* YOUR OBJECTIVE
Look below for the line holding "apply filter_none. intros" and the line holding "Lemma script_def_default tbls". Transcribe exactly those lines and all lines between them, nothing more.

[Dataset items]
══════════
Lemma select_batch ss sv db t :
  current_db ss = Some app_db -> databases sv !! app_db = Some db ->
  db_tables db !! "movies" = Some t ->
  exec_batch select_movies_sql ss sv = (Ok [Rows (t_rows t)], ss, sv).
Proof.
  intros Hc Hd Ht. unfold select_movies_sql. cbn [exec_batch exec_stmt].
  unfold on_db. rewrite Hc. cbn [from_option bind]. rewrite Hd. cbn [from_option bind].
  rewrite Ht. cbn [from_option bind fst snd]. by rewrite with_database_same.
Qed.

Lemma script_state_new co : script_state (new_database co).
Proof.
  unfold script_state, script_schema, new_database. cbn [db_tables db_triggers].
  split; [|split].
  - intros n t H. by rewrite lookup_empty in H.
  - intros g H. by apply elem_of_nil in H.
  - intros t H. by rewrite lookup_empty in H.
Qed.

Lemma script_state_placed db : script_state db -> triggers_placed db.
Proof. intros (_ & Hg & _) g Hin. by destruct (Hg g Hin) as [-> ?]. Qed.

Lemma script_state_kept db : script_state db -> kept_triggers db = [].
Proof.
  intros (_ & Hg & _). unfold kept_triggers.
  assert (off_table "user_movies" (db_triggers db) = []) as ->; [|done].
  apply filter_none. intros g Hin. by destruct (Hg g Hin) as [-> ?].
Qed.

Lemma script_state_free db : script_state db -> name_taken db = false.
Proof. intros H. unfold name_taken. by rewrite script_state_kept. Qed.

Lemma script_def_default tbls n d :
  script_schema tbls -> script_def n = Some d ->
  t_def (default (new_table d) (tbls !! n)) = d.
Proof.
  intros Hs Hd. destruct (tbls !! n) as [t|] eqn:E; [|done].
  specialize (Hs n t E). simpl. congruence.
Qed.

Lemma numbered_new d : numbered (new_table d).
Proof. intros r n H. by apply elem_of_nil in H. Qed.

Lemma logged_nothing clock um dl :
  t_rows um = [] -> t_def dl = deletion_logs_def -> logged clock um dl = dl.
Proof.
  intros Hr Hd. unfold logged. rewrite Hr. cbn [log_rows length].
  rewrite app_nil_r, Z.add_0_r, <- Hd. by destruct dl.
Qed.

(** A database in [script_state], after the third query. *)
Lemma recreated_provisioned db :
  script_state db ->
  provisioned (recreated_db db [after_movie_delete])
    (default (new_table users_def) (db_tables db !! "users"))
    (new_table movies_def) (new_table user_movies_def)
    (default (new_table user_moods_def) (db_tables db !! "user_moods"))
    (default (new_table deletion_logs_def) (db_tables db !! "deletion_logs")).
Proof.
  intros (Hs & Hg & Hn). constructor; try done.
  - by apply recreated_five.
  - by apply script_def_default.
  - by apply script_def_default.
  - by apply script_def_default.
Qed.

(** The six queries of [setupTestDatabase] on a server in
    [script_state_on]: none fails, and they leave [reset_database]. *)
Lemma six_queries sv :
  script_state_on sv ->
  let ss := {| current_db := Some app_db |} in
  exists sv1 sv3 sv4,
    exec_batch create_database_sql {| current_db := None |} sv =
      (Ok [Done], {| current_db := None |}, sv1) /\
    exec_batch use_sql {| current_db := None |} sv1 = (Ok [Done], ss, sv1) /\
    exec_batch create_tables_sql ss sv1 =
      (Ok [Done; Done; Done; Done; Done; Done; Done; Done], ss, sv3) /\
    exec_batch clear_sql ss sv3 = (Ok [Done; Done; Done; Done], ss, sv4) /\
    exec_batch insert_movies_sql ss sv4 =
      (Ok [Done], ss, with_database sv app_db (reset_database sv)) /\
    exec_batch select_movies_sql ss (with_database sv app_db (reset_database sv)) =
      (Ok [Rows (seeded (now sv) 1)], ss, with_database sv app_db (reset_database sv)).
Proof.
  intros Hst ss.
  set (db1 := default (new_database (default_collation sv)) (databases sv !! app_db)).
  assert (script_state db1) as H1.
  { unfold db1. destruct (databases sv !! app_db) as [db|] eqn:E; cbn [default].
    - by apply Hst.
    - apply script_state_new. }
  pose proof (recreated_provisioned db1 H1) as Hp.
  set (u := default (new_table users_def) (db_tables db1 !! "users")) in *.
  set (md := default (new_table user_moods_def) (db_tables db1 !! "user_moods")) in *.
  set (dl := default (new_table deletion_logs_def) (db_tables db1 !! "deletion_logs")) in *.
  eexists _, _, _.
  split; [apply create_database_batch|]. fold db1.
  split; [apply use_batch; by rewrite with_database_lookup|].
  split.
  { assert (Forall on_tables create_tables_sql) as Hon by (repeat constructor).
    rewrite (exec_batch_db _ ss _ app_db db1 Hon eq_refl (with_database_lookup _ _ _)).
    rewrite create_tables_db; [|by destruct H1|by apply script_state_placed].
    rewrite script_state_free, script_state_kept by done.
    cbn [fst snd app]. by rewrite with_database_twice. }
  split.
  { erewrite clear_batch; [reflexivity|done|apply with_database_lookup|exact Hp|done|].
    destruct H1 as (Hs & _ & Hn). unfold dl.
    destruct (db_tables db1 !! "deletion_logs") as [t|] eqn:E; cbn [default];
      [by apply Hn|apply numbered_new]. }
  rewrite with_database_twice. cbn [now with_database db_collation recreated_db].
  rewrite logged_nothing by (done || apply Hp).
  assert (reset_database sv =
          {| db_collation := db_collation db1;
             db_tables :=
               five (with_rows u (List.filter
                        (fun r => negb (like (db_collation db1) "testuser%"
                                             (row_get "username" r))) (t_rows u)))
                    {| t_def := movies_def; t_rows := seeded (now sv) 1;
                       t_auto_increment := 4 |}
                    (new_table user_movies_def) (with_rows md []) dl;
             db_triggers := [after_movie_delete] |}) as Hreset.
  { unfold reset_database, u, md, dl, db1.
    by destruct (databases sv !! app_db) as [db|]. }
  split.
  { erewrite seed_batch; [|done|apply with_database_lookup|reflexivity|done|done].
    rewrite with_database_twice. cbn [now with_database db_collation db_triggers].
    by rewrite Hreset. }
  eapply (select_batch _ _ _ {| t_def := movies_def; t_rows := seeded (now sv) 1;
                                t_auto_increment := 4 |});
    [done|apply with_database_lookup|].
  rewrite Hreset. done.
Qed.

End SqlFacts.

(** * Facts about the script *)

Module ScriptFacts.
Import Sql Schema Invariants Script Hoare SqlFacts.

(** *** Rules *)

Lemma triple_ret {S A} (a : A) (Q : A -> S -> Prop) E : triple (Q a) (ret a) Q E.
Proof. intros s H. exact H. Qed.

Lemma triple_bind {S A B} (P : S -> Prop) (m : M S A) (k : A -> M S B)
    (R : A -> S -> Prop) (Q : B -> S -> Prop) (E : exn -> S -> Prop) :
  triple P m R E -> (forall a, triple (R a) (k a) Q E) -> triple P (mbind m k) Q E.
Proof.
  intros Hm Hk s Hs. unfold mbind. specialize (Hm s Hs).
  destruct (m s) as [[a|e] s']; [by apply Hk|done].
Qed.

Lemma triple_weaken {S A} (P P' : S -> Prop) (m : M S A)
    (Q Q' : A -> S -> Prop) (E E' : exn -> S -> Prop) :
  triple P' m Q' E' ->
  (forall s, P s -> P' s) -> (forall a s, Q' a s -> Q a s) -> (forall e s, E' e s -> E e s) ->
  triple P m Q E.
Proof.
  intros Hm HP HQ HE s Hs. specialize (Hm s (HP s Hs)).
  destruct (m s) as [[a|e] s']; auto.
Qed.

Lemma triple_pure {S A} (F : Prop) (P : S -> Prop) (m : M S A) Q E :
  (F -> triple P m Q E) -> triple (fun s => F /\ P s) m Q E.
Proof. intros H s [HF HP]. by apply H. Qed.

Lemma triple_try_catch {S A} (P : S -> Prop) (body : M S A) (h : exn -> M S A)
    (Q : A -> S -> Prop) (E1 E : exn -> S -> Prop) :
  triple P body Q E1 -> (forall e, triple (E1 e) (h e) Q E) ->
  triple P (try_catch body h) Q E.
Proof.
  intros Hb Hh s Hs. unfold try_catch. specialize (Hb s Hs).
  destruct (body s) as [[a|e] s']; [done|by apply Hh].
Qed.

Lemma triple_finally {S A} (P : S -> Prop) (body : M S A) (fin : M S unit)
    (Q1 Q : A -> S -> Prop) (E1 E : exn -> S -> Prop) :
  triple P body Q1 E1 ->
  (forall a, triple (Q1 a) fin (fun _ => Q a) E) ->
  (forall e, triple (E1 e) fin (fun _ => E e) E) ->
  triple P (finally body fin) Q E.
Proof.
  intros Hb Hq He s Hs. unfold finally. specialize (Hb s Hs).
  destruct (body s) as [[a|e] s'].
  - specialize (Hq a s' Hb). by destruct (fin s') as [[[]|e] s''].
  - specialize (He e s' Hb). by destruct (fin s') as [[[]|e'] s''].
Qed.

Lemma triple_scope {L A} (l0 : L) (P : world -> Prop) (m : M (L * world) A)
    (Q : A -> world -> Prop) (E : exn -> world -> Prop) :
  triple (fun s => fst s = l0 /\ P (snd s)) m (fun a s => Q a (snd s)) (fun e s => E e (snd s)) ->
  triple P (scope l0 m) Q E.
Proof.
  intros Hm w Hw. unfold scope. specialize (Hm (l0, w) (conj eq_refl Hw)).
  by destruct (m (l0, w)) as [[a|e] [l w']].
Qed.

(** *** The calls of [setupTestDatabase] *)

Section Setup.
Variable w0 : world.

Let id := next_conn w0.
Let cfg := connection_config w0.

Lemma unconnected_say l t a (E : exn -> option nat * world -> Prop) :
  triple (unconnected w0) (lift (say l t a)) (fun _ => unconnected w0) E.
Proof. intros [c w] H. exact H. Qed.

Lemma connected_say k l t a (E : exn -> option nat * world -> Prop) :
  triple (connected w0 k) (lift (say l t a)) (fun _ => connected w0 k) E.
Proof. intros [c w] H. exact H. Qed.


Lemma unconnected_read {A} (f : world -> A) (E : exn -> option nat * world -> Prop) :
  triple (unconnected w0) (lift (read f))
         (fun a s => a = f (snd s) /\ unconnected w0 s) E.
Proof. intros [c w] H. by split. Qed.

Lemma unconnected_config s : unconnected w0 s -> connection_config (snd s) = cfg.
Proof.
  intros (_ & _ & _ & _ & _ & He & _). unfold cfg, connection_config, env_or.
  by rewrite He.
Qed.

Lemma connect_spec :
  triple (unconnected w0) (lift (createConnection cfg))
         (fun c s => c = id /\ fst s = None /\ connected w0 1 (Some id, snd s))
         (fun _ s => fst s = None /\ refused w0 (snd s)).
Proof.
  intros [c w] (Hl & Hlog & Hs & Hn & Hsv & Ho). simpl in *. subst c.
  unfold lift, createConnection. simpl.
  destruct (faults w) as [|[e|] f]; simpl;
    try (split; [by rewrite Hn|split; [done|]];
         unfold connected; simpl; rewrite Hlog, Hs, Hn, Hsv;
         split; [done|]; split; [done|]; split; [by rewrite delete_insert_eq|];
         split; [done|]; split; [done|apply logs_kept_on_refl]).
  split; [done|]. unfold refused. simpl. by rewrite Hlog, Hs, Hn, Hsv.
Qed.

Lemma set_local_spec (E : exn -> option nat * world -> Prop) :
  triple (fun s => fst s = None /\ connected w0 1 (Some id, snd s))
         (set_local (Some id)) (fun _ => connected w0 1) E.
Proof. intros [c w] [_ H]. exact H. Qed.
(** [router.get("/sessions/:sessionId/decline/:userId")] *)
Definition get_decline (now : Z) (sessionId userId : nat) (d : db) : (nat * string) * db :=
  rsvp_link Declined "❌ You’ve declined the session." now sessionId userId d.

End LinkRoutes.

(** the invite row stored under the key [(sid, uid)] *)
Definition find_invite (d : db) (sid uid : nat) : option invite :=
  find (fun i => Nat.eqb (session_id i) sid && Nat.eqb (user_id i) uid) (session_invites d).

(** ** The Mailjet sender of [emailService.sendEmail] (lines 244-293) *)

(** the text after the first [>] of [s] *)
Fixpoint after_gt (s : string) : option string :=
  match s with
  | EmptyString => None
  | String c r => if Ascii.eqb c ">"%char then Some r else after_gt r
  end.

(** a match of [/<[^>]*>/] at the start of [s]: a [<], then everything up to
    and including the first [>]; the text after the match *)
Definition match_tag (s : string) : option string :=
  match s with
  | String c r => if Ascii.eqb c "<"%char then after_gt r else None
  | EmptyString => None
  end.

(** global replacement, scanning left to right: a match is dropped and the
    scan resumes after it, otherwise the character is kept *)
Fixpoint strip_fuel (n : nat) (s : string) : string :=
  match n with
  | O => s
  | S n' =>
      match s with
      | EmptyString => EmptyString
      | String c r =>
          match match_tag s with
          | Some rest => strip_fuel n' rest
          | None => String c (strip_fuel n' r)
          end
      end
  end.

(** [html.replace(/<[^>]*>/g, '')]; every step consumes a character, so the
    length of [s] is enough fuel *)
Definition strip_tags (s : string) : string := strip_fuel (String.length s) s.

(** [to.split('@')[0]] *)
Fixpoint before_at (s : string) : string :=
  match s with
  | EmptyString => EmptyString
  | String c r => if Ascii.eqb c "@"%char then EmptyString else String c (before_at r)
  end.

(** the single entry of [Messages] posted to the Mailjet API *)
Record mailjet_message := mkMailjet {
  mj_from_email : string;
  mj_from_name : string;
  mj_to_email : string;
  mj_to_name : string;
  mj_subject : string;
  mj_html : string;
  mj_text : string
}.

(** the request body built by the production [sendEmail(to, subject, html, text)] *)
Definition mailjet_payload (to subject html : string) (text : option string) : mailjet_message :=
  mkMailjet "lockedin@lockedin-backsupa.onrender.com" "LockedIn Study Groups"
    to (before_at to) subject html
    (if truthy text then match text with Some t => t | None => strip_tags html end
     else strip_tags html).

(** [sendEmailSafe(to, subject, html)] as every route calls it: no [text] *)
Definition route_mail_payload (to subject html : string) : mailjet_message :=
  mailjet_payload to subject html None.

Fixpoint has_gt (s : string) : bool :=
  match s with
  | EmptyString => false
  | String c r => Ascii.eqb c ">"%char || has_gt r
  end.

(** [s] holds a [<] followed, somewhere later, by a [>] *)
Fixpoint has_tag (s : string) : bool :=
  match s with
  | EmptyString => false
  | String c r => (Ascii.eqb c "<"%char && has_gt r) || has_tag r
  end.

Fixpoint has_at (s : string) : bool :=
  match s with
  | EmptyString => false
  | String c r => Ascii.eqb c "@"%char || has_at r
  end.

(** ** Group messages (lines 634-694) *)

(** a row of [group_messages]; [created_at] is the store's insertion time *)
Record message := mkMessage {
  mid : nat;
  m_group_id : nat;
  m_session_id : option Z;
  sender_id : nat;
  content : option string;
  attachment_url : option string;
  created_at : Z
}.

(** the store together with the [group_messages] table *)
Record mdb := mkMdb {
  base : db;
  group_messages : list message;
  next_msg_id : nat                         (* next store-assigned message id *)
}.

(** the body of [POST /groups/:groupId/messages]; [session_id] a JSON number *)
Record message_body := mkMessageBody {
  b_session_id : option Z;
  b_content : option string;
  b_attachment_url : option string
}.

(** [session_id || null] for a number: [0] is falsy *)
Definition num_or_null (o : option Z) : option Z :=
  match o with
  | Some n => if Z.eqb n 0 then None else Some n
  | None => None
  end.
══════════
* RESULT FOR THIS TASK
  apply filter_none. intros g Hin. by destruct (Hg g Hin) as [-> ?].
Qed.

Lemma script_state_free db : script_state db -> name_taken db = false.
Proof. intros H. unfold name_taken. by rewrite script_state_kept. Qed.

Lemma script_def_default tbls n d :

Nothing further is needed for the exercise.